◆ **How to complete this task**: The response must be made up of the lines in the entries below that contain "same".

[Collected data]
####################

(* ===== verification/Server.v ===== *)
(** * The accept loop, its connection slots, and shutdown

    Models [crates/eltanin-agent/src/server.rs].  The accept loop, the connection
    threads and the callers of [shutdown] run at the same time and share an atomic
    counter and a flag: the loop is a machine whose steps are its accesses to them,
    interleaved with the others' by a step relation.  The drain, which only polls,
    is a function of the world it polls. *)

From S2P Require Import Prelude Listener.

(** ** The accept loop *)

(** A connection thread: serving, then its slot given back by the guard, then done.
    A panic of the handler is caught, so serving ends in the same way. *)
Inductive ThreadState : Type :=
  | Serving
  | SlotFreed
  | Finished.

#[export] Instance ThreadState_eq_dec : EqDecision ThreadState.
Proof. solve_decision. Defined.

(** Where the accept loop is: before [accept], and after it with what it returned;
    before the capacity check, [fetch_add], [thread::spawn], the [fetch_sub] after a
    failed spawn; out of the loop. *)
Inductive Acceptor : Type :=
  | AtAccept
  | AtFlag (incoming : option N)
  | AtCapacity (stream : N)
  | AtReserve (stream : N)
  | AtSpawn (stream : N)
  | AtUnreserve
  | AtDrain.

#[export] Instance Acceptor_eq_dec : EqDecision Acceptor.
Proof. solve_decision. Defined.

(** [handles] are the ids of the threads pushed on [connection_threads]; [threads]
    holds the stream and the state of each; [backlog] the connections waiting. *)
Record Server : Type := mk_Server {
  pc : Acceptor;
  active : N;
  handles : list N;
  threads : gmap N (N * ThreadState);
  shutdown_flag : bool;
  backlog : list N
}.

####################

◆ **Task answer**:
    threads and the callers of [shutdown] run at the same time and share an atomic
    A panic of the handler is caught, so serving ends in the same way. *)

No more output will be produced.